Analysts’ Pick: Expect the US jobs market to contract, but only marginally as demand tailwinds continue to surprise

  • A drop in December’s NonFarm payrolls is expected with the impact of relatively stricter lockdown measures in more populous states compared to November already seen in jobless claims figures
  • ISM’s PMI report survey responses suggests employment will pick up as vaccines get deployed as demand continues to recover at a stronger-than-expected pace
  • Our outlook for the dollar remains little changed, but with a potential earlier-than-expected ease in the pace of decline
  • We don’t expect the uptick in yields to materially give dollar bulls a robust lift in the medium-term, at least not until stability in the economy returns

The Bureau of Labor Statistics's monthly jobs report will likely show a contraction in jobs in the US economy for December, marking the first decline since the recovery in the labour market following lockdowns being lifted in the US. This should stem from the renewed restrictions across the more populous states of New York and California which surfaced during the month. Also important is that December’s restrictions on Americans was relatively stricter across most states in the US. A multitude of alternative labour market data supports this, ranging from initial jobless claims averaging higher in December than November, an uptick in aggregated continuing claims in December and a contraction in private employment.

Jobless claims suffered an uptick in the early half of December and will likely contribute to a contraction of jobs in the labour market


ADP's private employment report for December indicated a spike in unemployment for industries more impacted by the pandemic. We expect today's official jobs report to show a similar trend as well, reinforcing the short-term headwinds that the economy is currently facing. With that said, imbalance in weakness across sectors is also anticipated, implicitly suggesting we may only see weakness in the labour market to a small extent and for a limited time. As a result, what we anticipate is a contraction in jobs in the US labour market, but only at a marginal rate of -100,000 jobs for December.
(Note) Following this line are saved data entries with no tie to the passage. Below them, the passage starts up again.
Lemma cleared_nil r : cleared [] r r [].
Proof.
  split.
  - intros h. by rewrite elem_of_nil.
  - by left.
  - intros h h' (tx & Htx & _) Hn. congruence.
  - intros h tx Htx Hn. congruence.
  - intros tx. rewrite elem_of_nil. split; [done|]. intros (h & rtx & ? & ? & _). congruence.
Qed.

Lemma cleared_skip h hs r r' rem : ready_tx r !! h = None -> cleared hs r r' rem -> cleared (h :: hs) r r' rem.
Proof.
  intros Hn [H1 H2 H3 H4 H5]. split; try done.
  - intros x [->|Hx]%elem_of_cons; [|by apply H1]. destruct (H2 h) as [->|?]; done.
  - intros x tx Hx Hx'. destruct (H4 x tx Hx Hx') as (h0 & ? & ?). exists h0. set_solver.
Qed.

Lemma cleared_step h hs r r1 r' tx rem :
  ready_tx r !! h = Some tx -> ready_tx r1 = delete h (ready_tx r) ->
  cleared (reverse (unlocks tx) ++ hs) r1 r' rem -> cleared (h :: hs) r r' (pool_tx tx :: rem).
Proof.
  intros Htx H1 [C1 C2 C3 C4 C5].
  assert (ready_tx r' !! h = None) as Hh.
  { destruct (C2 h) as [->|?]; [|done]. rewrite H1. apply lookup_delete_eq. }
  assert (forall x y, edge r1 x y -> edge r x y) as Hedge.
  { intros x y (tx' & Ht & Hy). rewrite H1 in Ht. apply lookup_delete_Some in Ht as [_ ?]. by exists tx'. }
  split.
  - intros x [->|Hx]%elem_of_cons; [done|]. apply C1. set_solver.
  - intros x. destruct (decide (h = x)) as [<-|Hne]; [by right|].
    destruct (C2 x) as [->|?]; [left|by right]. by rewrite H1, lookup_delete_ne.
  - intros x y (tx' & Ht & Hy) Hx. destruct (decide (h = x)) as [<-|Hne].
    + assert (tx' = tx) as -> by congruence. apply C1. rewrite elem_of_app, elem_of_reverse. by left.
    + apply (C3 x); [|done]. exists tx'. by rewrite H1, lookup_delete_ne.
  - intros x tx' Ht Hx. destruct (decide (h = x)) as [<-|Hne].
    + exists h. split; [by left|done].
    + destruct (C4 x tx') as (h0 & Hin & Hr); [by rewrite H1, lookup_delete_ne|done|].
      assert (rtc (edge r) h0 x) as Hr'.
      { eapply rtc_subrel; [|exact Hr]. intros a b. apply Hedge. }
      apply elem_of_app in Hin as [Hin|Hin]; [|exists h0; split; [by right|done]].
      exists h. split; [by left|]. eapply rtc_l; [|exact Hr']. exists tx. split; [done|]. by apply elem_of_reverse.
  - intros tx'. rewrite elem_of_cons, C5, H1. setoid_rewrite lookup_delete_Some. split.
    + intros [->|(x & rtx & [? ?] & ? & ?)]; [by exists h, tx|by exists x, rtx].
    + intros (x & rtx & Hx & Hx' & <-). destruct (decide (h = x)) as [<-|Hne]; [left; congruence|].
      right. by exists x, rtx.
Qed.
Job losses in December were concentrated in the service-providing sector for the private sector, we expect the same trend in the official report later today


The longer-term outlook for the US economy suggests more jobs to come, probably in an incremental fashion as supply chain disruptions starts to ease again, and as more vaccine doses gets deployed. ISM's PMI reports for December continues to signal this to be the most likely outcome as demand grows increasingly stronger across industries. Survey respondents for both the manufacturing and non-manufacturing sectors specifically suggested that they faced labour constraints due to the effects of the pandemic despite actually wanting to hire. Similarly, a vaccine driven recovery coupled with expectations for more fiscal stimulus with a Democrat sweep suggests more room for employment to return to pre-Covid-19 levels. We expect this to start to materialise towards the end of Q1, or early Q2 2021. This will also mean that a double dip contraction in the US economy is currently unlikely. Instead, we expect a slowdown in economic growth in the early part of 2021, before a sharp incline in the later part of 2021, in line with our full-year report for 2021.
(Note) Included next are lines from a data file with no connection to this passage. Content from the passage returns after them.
(* ===== verification/Pool.v ===== *)
(** * The transaction pool (anvil/src/eth/pool/mod.rs)

    [PoolInner] moves transactions between the pending and the ready queue;
    [Pool] adds the listeners that are told about ready transactions. *)
From S2P Require Import Prelude Transaction PoolTx PendingTxs ReadyTxs TxIterator.
Open Scope Z_scope.

(** The outcome of adding a ready transaction ([ReadyTransaction] of
    pool/mod.rs). *)
Module AddedReady.
Record t := mk {
  hash : TxHash;
  promoted : list TxHash;
  discarded : list TxHash;
  removed : list PoolTransaction.t }.
Definition new (hash : TxHash) : t := mk hash [] [] [].
End AddedReady.

Inductive AddedTransaction :=
| AddedReadyTx (ready : AddedReady.t)
| AddedPendingTx (hash : TxHash).

Definition added_hash (a : AddedTransaction) : TxHash :=
  match a with AddedReadyTx r => AddedReady.hash r | AddedPendingTx h => h end.

Module PruneResult.
Record t := mk {
  promoted : list AddedTransaction;
  failed : list TxHash;
  pruned : list PoolTransaction.t }.
End PruneResult.

(** ** PoolInner *)
Module PoolInner.
Record t := mk {
  ready_transactions : ReadyTransactions.t;
  pending_transactions : PendingTransactions.t }.
Definition empty : t := mk ReadyTransactions.empty PendingTransactions.empty.

Definition get_transaction (p : t) (hash : TxHash) : option PendingTransaction :=
  match PendingTransactions.get (pending_transactions p) hash with
  | Some pending => Some (PoolTransaction.pending_transaction (PendingPoolTransaction.transaction pending))
  | None =>
      r ← ReadyTransactions.get (ready_transactions p) hash;
      Some (PoolTransaction.pending_transaction (ReadyTransaction.pool_tx r))
  end.

Definition contains (p : t) (tx_hash : TxHash) : bool :=
  PendingTransactions.contains (pending_transactions p) tx_hash ||
  ReadyTransactions.contains (ready_transactions p) tx_hash.

Section Ops.
Context `{!HashIter TxMarker} `{!HashIter TxHash}.

(** The [while let Some(current_tx) = tx_queue.pop_front()] loop; every turn
    takes one transaction from the queue, which only gains transactions that
    leave the pending ones, so [n] bounds the turns. *)
Fixpoint add_ready_loop (n : nat) (p : t) (tx_queue : list PendingPoolTransaction.t) (is_new_tx : bool)
    (ready : AddedReady.t) : exec (result AddedReady.t PoolError * t) :=
  match tx_queue, n with
  | [], _ => Ret (Ok ready, p)
  | _ :: _, O => Panic "unreachable"
  | current_tx :: tx_queue, S n' =>
      '(pending, unlocked) ←
        PendingTransactions.mark_and_unlock (pending_transactions p) (PendingPoolTransaction.provides current_tx);
      let tx_queue := tx_queue ++ unlocked in
      let current_hash := PendingPoolTransaction.hash current_tx in
      '(res, rtxs) ← ReadyTransactions.add_transaction (ready_transactions p) current_tx;
      let p := mk rtxs pending in
      match res with
      | Ok replaced_transactions =>
          let promoted := if is_new_tx then AddedReady.promoted ready
                          else AddedReady.promoted ready ++ [current_hash] in
          add_ready_loop n' p tx_queue false
            (AddedReady.mk (AddedReady.hash ready) promoted (AddedReady.discarded ready)
               (AddedReady.removed ready ++ replaced_transactions))
      | Err err =>
          if is_new_tx then Ret (Err err, p)
          else
            add_ready_loop n' p tx_queue false
              (AddedReady.mk (AddedReady.hash ready) (AddedReady.promoted ready)
                 (AddedReady.discarded ready ++ [current_hash]) (AddedReady.removed ready))
      end
  end.

Definition add_ready_transaction (p : t) (tx : PendingPoolTransaction.t)
    : exec (result AddedTransaction PoolError * t) :=
  let hash := PendingPoolTransaction.hash tx in
  '(res, p) ← add_ready_loop (S (PendingTransactions.len (pending_transactions p))) p [tx] true
                (AddedReady.new hash);
  match res with
  | Err e => Ret (Err e, p)
  | Ok ready =>
      if existsb (fun tx => PoolTransaction.hash tx =? hash) (AddedReady.removed ready) then
        '(rtxs, _) ← ReadyTransactions.clear_transactions (ready_transactions p) (AddedReady.promoted ready);
        Ret (Err CyclicTransaction, mk rtxs (pending_transactions p))
      else Ret (Ok (AddedReadyTx ready), p)
  end.

Definition add_transaction (now : Z) (p : t) (tx : PoolTransaction.t)
    : exec (result AddedTransaction PoolError * t) :=
  if contains p (PoolTransaction.hash tx) then Ret (Err (AlreadyImported tx), p)
  else
    let tx := PendingPoolTransaction.new now tx
                (ReadyTransactions.provided_markers (ready_transactions p)) in
    if negb (PendingPoolTransaction.is_ready tx) then
      let hash := PendingPoolTransaction.hash tx in
      '(res, pending) ← PendingTransactions.add_transaction (pending_transactions p) tx;
      let p := mk (ready_transactions p) pending in
      match res with
      | Err e => Ret (Err e, p)
      | Ok _ => Ret (Ok (AddedPendingTx hash), p)
      end
    else add_ready_transaction p tx.

(** One marker of [prune_markers]. *)
Definition prune_marker (st : t * list PendingPoolTransaction.t * list PoolTransaction.t) (marker : TxMarker)
    : exec (t * list PendingPoolTransaction.t * list PoolTransaction.t) :=
  let '(p, imports, pruned) := st in
  '(pending, unlocked) ← PendingTransactions.mark_and_unlock (pending_transactions p) [marker];
  '(rtxs, removed) ← ReadyTransactions.prune_tags (ready_transactions p) marker;
  Ret (mk rtxs pending, imports ++ unlocked, pruned ++ removed).

(** One transaction that the pruned markers unlocked. *)
Definition import (st : t * list AddedTransaction * list TxHash) (tx : PendingPoolTransaction.t)
    : exec (t * list AddedTransaction * list TxHash) :=
  let '(p, promoted, failed) := st in
  let hash := PendingPoolTransaction.hash tx in
  '(res, p) ← add_ready_transaction p tx;
  match res with
  | Ok a => Ret (p, promoted ++ [a], failed)
  | Err _ => Ret (p, promoted, failed ++ [hash])
  end.

Definition prune_markers (p : t) (markers : list TxMarker) : exec (PruneResult.t * t) :=
  '(p, imports, pruned) ← foldM prune_marker (p, [], []) markers;
  '(p, promoted, failed) ← foldM import (p, [], []) imports;
  Ret (PruneResult.mk promoted failed pruned, p).

Definition remove_invalid (p : t) (tx_hashes : list TxHash) : exec (list PoolTransaction.t * t) :=
  match tx_hashes with
  | [] => Ret ([], p)
  | _ =>
      '(rtxs, removed) ← ReadyTransactions.remove_with_markers (ready_transactions p) tx_hashes None;
      let '(pending, removed') := PendingTransactions.remove (pending_transactions p) tx_hashes in
      Ret (removed ++ removed', mk rtxs pending)
  end.
End Ops.
End PoolInner.

(** ** Pool *)

(** The sending half of a [futures] channel, as the pool uses it:
    [try_send] enqueues, or reports that the channel is full or that the
    receiver is gone. *)
Inductive try_send_result := Sent | Full | Disconnected.
Class Channel := {
  Sender : Type;
  try_send : Sender -> TxHash -> try_send_result * Sender }.

Module Pool.
Section Ops.
Context `{!HashIter TxMarker} `{!HashIter TxHash} `{!Channel}.

Record t := mk {
  inner : PoolInner.t;
  transaction_listener : list Sender }.

(** [notify_listener]: the loop runs [n] from the last index down to 0. *)
Fixpoint notify_loop (n : nat) (hash : TxHash) (listener : list Sender) : exec (list Sender) :=
  match n with
  | O => Ret listener
  | S n' =>
      listener_tx ← expect (listener !! n') "swap_remove index should be < len";
      let listener := swap_remove n' listener in
      let '(res, listener_tx) := try_send listener_tx hash in
      let retain := match res with Sent => true | Full => true | Disconnected => false end in
      notify_loop n' hash (if retain : bool then listener ++ [listener_tx] else listener)
  end.
Definition notify_listener (p : t) (hash : TxHash) : exec t :=
  l ← notify_loop (length (transaction_listener p)) hash (transaction_listener p);
  Ret (mk (inner p) l).

Definition add_ready_listener (p : t) (tx : Sender) : t :=
  mk (inner p) (transaction_listener p ++ [tx]).

Definition add_transaction (now : Z) (p : t) (tx : PoolTransaction.t)
    : exec (result AddedTransaction PoolError * t) :=
  '(res, inn) ← PoolInner.add_transaction now (inner p) tx;
  let p := mk inn (transaction_listener p) in
  match res with
  | Err e => Ret (Err e, p)
  | Ok added =>
      p ← match added with
          | AddedReadyTx ready =>
              p ← notify_listener p (AddedReady.hash ready);
              foldM notify_listener p (AddedReady.promoted ready)
          | AddedPendingTx _ => Ret p
          end;
      Ret (Ok added, p)
  end.

Definition remove_invalid (p : t) (hs : list TxHash) : exec (list PoolTransaction.t * t) :=
  '(removed, inn) ← PoolInner.remove_invalid (inner p) hs;
  Ret (removed, mk inn (transaction_listener p)).

Definition prune_markers (p : t) (markers : list TxMarker) : exec (PruneResult.t * t) :=
  '(res, inn) ← PoolInner.prune_markers (inner p) markers;
  Ret (res, mk inn (transaction_listener p)).

(** [on_mined_block]: [included] and [invalid] of the [MinedBlockOutcome]. *)
Definition on_mined_block (p : t) (included invalid : list PoolTransaction.t) : exec (PruneResult.t * t) :=
  '(_, p) ← remove_invalid p (PoolTransaction.hash <$> invalid);
  prune_markers p (included ≫= PoolTransaction.provides).

Definition drop_transaction (p : t) (tx : TxHash) : exec (option PoolTransaction.t * t) :=
  '(rtxs, removed) ←
    ReadyTransactions.remove_with_markers (PoolInner.ready_transactions (inner p)) [tx] None;
  let p := mk (PoolInner.mk rtxs (PoolInner.pending_transactions (inner p))) (transaction_listener p) in
  Ret (find (fun t => PoolTransaction.hash t =? tx) removed, p).

(** [txpool_status]: the numbers of ready and of waiting transactions. *)
Definition txpool_status (p : t) : nat * nat :=
  (length (iteration (PoolInner.ready_transactions (inner p))),
   PendingTransactions.len (PoolInner.pending_transactions (inner p))).

Definition get_transaction (p : t) (hash : TxHash) : option PendingTransaction :=
  PoolInner.get_transaction (inner p) hash.
Definition contains (p : t) (hash : TxHash) : bool := PoolInner.contains (inner p) hash.
End Ops.
End Pool.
Weak employment in both ISM’s manufacturing and services PMI report is not a signal for weak demand, but instead difficulty in retaining workers due to pandemic restrictions


Importantly, while the data is somewhat backward looking, it gives us a proxy of what to expect for the year in terms of both monetary and fiscal policy. With employment and fiscal spending likely to grow through 2021, it may mean that the Fed may see a taper back of its quantitative easing late this year or early next year. While we do expect the central bank to avoid a 2013 taper tantrum-like event again, it is also worthwhile to note of this risk moving through the rest of the year due to the velocity of impact for the current crisis.
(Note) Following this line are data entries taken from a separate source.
(** A ready transaction of the new queue is the added one or was ready. *)
Lemma added_ready tx r r' removed x :
  ReadyTransactions.added tx r r' removed -> is_Some (ReadyTransactions.ready_tx r' !! x) ->
  x = PoolTransaction.hash tx \/ is_Some (ReadyTransactions.ready_tx r !! x).
Proof.
  intros [_ Hr _ _] [rtx Hx]. specialize (Hr x). rewrite Hx in Hr. simpl in Hr.
  case_decide; [by left|]. case_decide; [done|]. right.
  symmetry in Hr. apply fmap_Some in Hr as (? & ? & _). by eauto.
Qed.

(** Adding a transaction in transit to the ready queue. *)
Lemma ready_step p cur q :
  pool_inv p -> in_transit p (cur :: q) -> id_of p < U64_MAX ->
  (forall h tx, queue_of p !! h = Some tx ->
     own (PendingPoolTransaction.hash cur) ∉ PendingPoolTransaction.missing_markers tx) ->
  exists res r', ReadyTransactions.add_transaction (ready_transactions p) cur = Ret (res, r') /\
    let p' := mk r' (pending_transactions p) in
    pool_inv p' /\ in_transit p' q /\
    match res with
    | Err e => e = ReplacementUnderpriced (PendingPoolTransaction.transaction cur) /\ p' = p /\
        exists h old, ready_of p !! h = Some old /\ own h = own (PendingPoolTransaction.hash cur) /\
          PoolTransaction.gas_price (PendingPoolTransaction.transaction cur) <= ReadyTransaction.gas_price old
    | Ok removed =>
        ReadyTransactions.added (PendingPoolTransaction.transaction cur) (ready_transactions p) r' removed
    end.
Proof.
  intros Hp [Hnd Htr] Hid Hmiss. apply NoDup_cons in Hnd as [Hnc Hnd].
  destruct (Htr cur (list_elem_of_here _ _)) as (Hrdy & Hwf & Hnr & Hnq).
  destruct (ReadyTransactions.ready_add_spec _ cur (pi_ready p Hp) Hwf Hrdy) as (res & r' & Hadd & Hi & Hres).
  { apply bool_decide_eq_false. rewrite Hnr. by intros [? ?]. }
  { done. }
  exists res, r'. split; [done|]. cbv zeta. destruct res as [removed|e].
  - split_and!; [| |done].
    + split; simpl; [done|apply Hp|..].
      * intros h [->|Hs]%(added_ready _ _ _ _ _ Hres); [done|by apply (pi_disjoint p Hp)].
      * apply (pi_wf p Hp).
      * intros h tx m Hq Hin. destruct (pi_missing p Hp h tx m Hq Hin) as [Hreq Hnone]. split; [done|].
        destruct (ReadyTransactions.provided_markers r' !! m) as [x|] eqn:Hx; [|done]. exfalso.
        apply (ReadyTransactions.iv_provided _ _ Hi) in Hx as [[->|Hs]%(added_ready _ _ _ _ _ Hres) <-].
        -- by apply (Hmiss h tx Hq).
        -- assert (ReadyTransactions.provided_markers (ready_transactions p) !! own x = Some x)
             by (by apply (ReadyTransactions.iv_provided _ _ (pi_ready p Hp))). congruence.
    + split; [done|]. intros tx Htx. destruct (Htr tx) as (? & ? & Hn & ?); [by right|]. split_and!; [done|done| |done].
      apply eq_None_not_Some. simpl. intros [He|Hs]%(added_ready _ _ _ _ _ Hres).
      * apply Hnc. apply list_elem_of_fmap. exists tx. split; [|done]. by symmetry.
      * rewrite Hn in Hs. by destruct Hs.
  - destruct Hres as (He & -> & Hold). destruct p as [r pd]. split_and!; [done| |done..].
    split; [done|]. intros tx Htx. apply Htr. by right.
Qed.

(** One turn of the loop of [add_ready_transaction]. *)
Lemma turn p cur q :
  pool_inv p -> in_transit p (cur :: q) -> budget p (length (cur :: q)) ->
  exists pending unlocked res r',
    PendingTransactions.mark_and_unlock (pending_transactions p) (PendingPoolTransaction.provides cur) = Ret (pending, unlocked) /\
    ReadyTransactions.add_transaction (ready_transactions p) cur = Ret (res, r') /\
    let p' := mk r' pending in
    pool_inv p' /\ in_transit p' (q ++ unlocked) /\
    (forall n, budget p (length (cur :: q) + n) -> budget p' (length (q ++ unlocked) + n)) /\
    (PendingTransactions.len pending + length unlocked <= PendingTransactions.len (pending_transactions p))%nat /\
    (forall tx, tx ∈ unlocked -> requires_of (PendingPoolTransaction.hash tx) = [own (PendingPoolTransaction.hash cur)]) /\
    (forall h, is_Some (queue_of p !! h) <-> is_Some (queue_of p' !! h) \/ h ∈ PendingPoolTransaction.hash <$> unlocked) /\
    match res with
    | Err e => e = ReplacementUnderpriced (PendingPoolTransaction.transaction cur) /\ r' = ready_transactions p /\
        exists h old, ready_of p !! h = Some old /\ own h = own (PendingPoolTransaction.hash cur) /\
          PoolTransaction.gas_price (PendingPoolTransaction.transaction cur) <= ReadyTransaction.gas_price old
    | Ok removed =>
        ReadyTransactions.added (PendingPoolTransaction.transaction cur) (ready_transactions p) r' removed
    end.
Proof.
  intros Hp Ht Hb. destruct (tr_tx _ _ Ht cur (list_elem_of_here _ _)) as (_ & [Hprov _] & _).
  unfold PendingPoolTransaction.provides. rewrite Hprov.
  destruct (mark_step p (cur :: q) (own (PendingPoolTransaction.hash cur)) Hp Ht)
    as (pending & unlocked & Hm & Hp1 & Ht1 & Hlen & Hmiss & Hreq & Hkeep).
  destruct (ready_step (mk (ready_transactions p) pending) cur (q ++ unlocked) Hp1 Ht1) as (res & r' & Ha & Hp2 & Ht2 & Hres).
  { simpl. unfold budget in Hb. simpl in Hb. lia. }
  { done. }
  exists pending, unlocked, res, r'. split_and!; try done.
  - clear Hb. intros n Hb. unfold budget in *. simpl in *. rewrite length_app. destruct res.
    + rewrite (ReadyTransactions.ad_id _ _ _ _ Hres). lia.
    + destruct Hres as (_ & [= ->] & _). lia.
  - destruct res; [done|]. destruct Hres as (? & [= ->] & ?). done.
Qed.

Definition pooled (p : PoolInner.t) (h : TxHash) : Prop := is_Some (ready_of p !! h) \/ is_Some (queue_of p !! h).

(** The transactions an addition reports as replaced or discarded. *)
Definition dropped (a : AddedReady.t) (h : TxHash) : Prop :=
  h ∈ PoolTransaction.hash <$> AddedReady.removed a \/ h ∈ AddedReady.discarded a.

(** What the loop does to a pool with [q] in transit, all of a rank above
    [k]: transactions up to rank [k] are not touched, no transaction is
    dropped without being reported, and none comes from elsewhere. *)
Record loop_outcome (k : nat) (p : PoolInner.t) (q : list PendingPoolTransaction.t) (acc : AddedReady.t)
    (p' : PoolInner.t) (acc' : AddedReady.t) : Prop := {
  lo_hash : AddedReady.hash acc' = AddedReady.hash acc;
  lo_removed t : t ∈ AddedReady.removed acc' ->
    t ∈ AddedReady.removed acc \/ (k < rank (own (PoolTransaction.hash t)))%nat;
  lo_kept h : (rank (own h) <= k)%nat ->
    ReadyTransaction.pool_tx <$> ready_of p' !! h = ReadyTransaction.pool_tx <$> ready_of p !! h;
  lo_conserved h : pooled p h \/ h ∈ PendingPoolTransaction.hash <$> q \/ dropped acc h ->
    pooled p' h \/ dropped acc' h;
  lo_origin h : pooled p' h -> pooled p h \/ h ∈ PendingPoolTransaction.hash <$> q;
  lo_budget n : budget p (length q + n) -> budget p' n }.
Bond valuations are easing up and we are seeing some of that yield curve action in currency markets. But we do not expect a material uptick in the dollar to be triggered by the current jump in yields and offset the downward pressure from both the ongoing reflation trade and the impact from increased fiscal spending. Instead, we see the current jump in bond yields to be more related to risk-on positioning as well as increased debt supply instead of a robust recovery in the US economy, at least for now. Consequently, we do not expect dollar bulls to build momentum on the yield jump in the short-term until the economy gets on to a proper economic growth path.

Our expectations for the dollar remains unchanged as a result, i.e. bearish in the short-term with pace of decline looking to ease by the second half of the year, potentially even earlier than that if drug makers can produce vaccine doses at a quicker-than-expected and if deployment (and adoption) proceeds smoothly. As a result, we expect DXY to continue to fall towards and likely break the 89.19 level.

Technical Analysis:


DXY continues to trade at the bottom end of its Fibonacci retracement. Similarly, its RSI is still trading close to oversold levels after rebounding from the region late last year. Momentum suggests that downside in the index is still likely and fundamentals mostly agree. Risk aversion from short-term economic or political headwinds have seemingly been ignored by the market as well and that may not materially change in the short-term. With markets focusing on incoming fiscal spending, we expect the dollar to remain on its downward momentum and retest a support at 89.19’s level. That level will probably not hold for long as bears will likely take advantage of the downtrend to retest a low closer to 88.47

Support: 89.19 / 88.47 / 87.16

Resistance:  90.40 / 91.88 / 92.58

DXY Chart (D1)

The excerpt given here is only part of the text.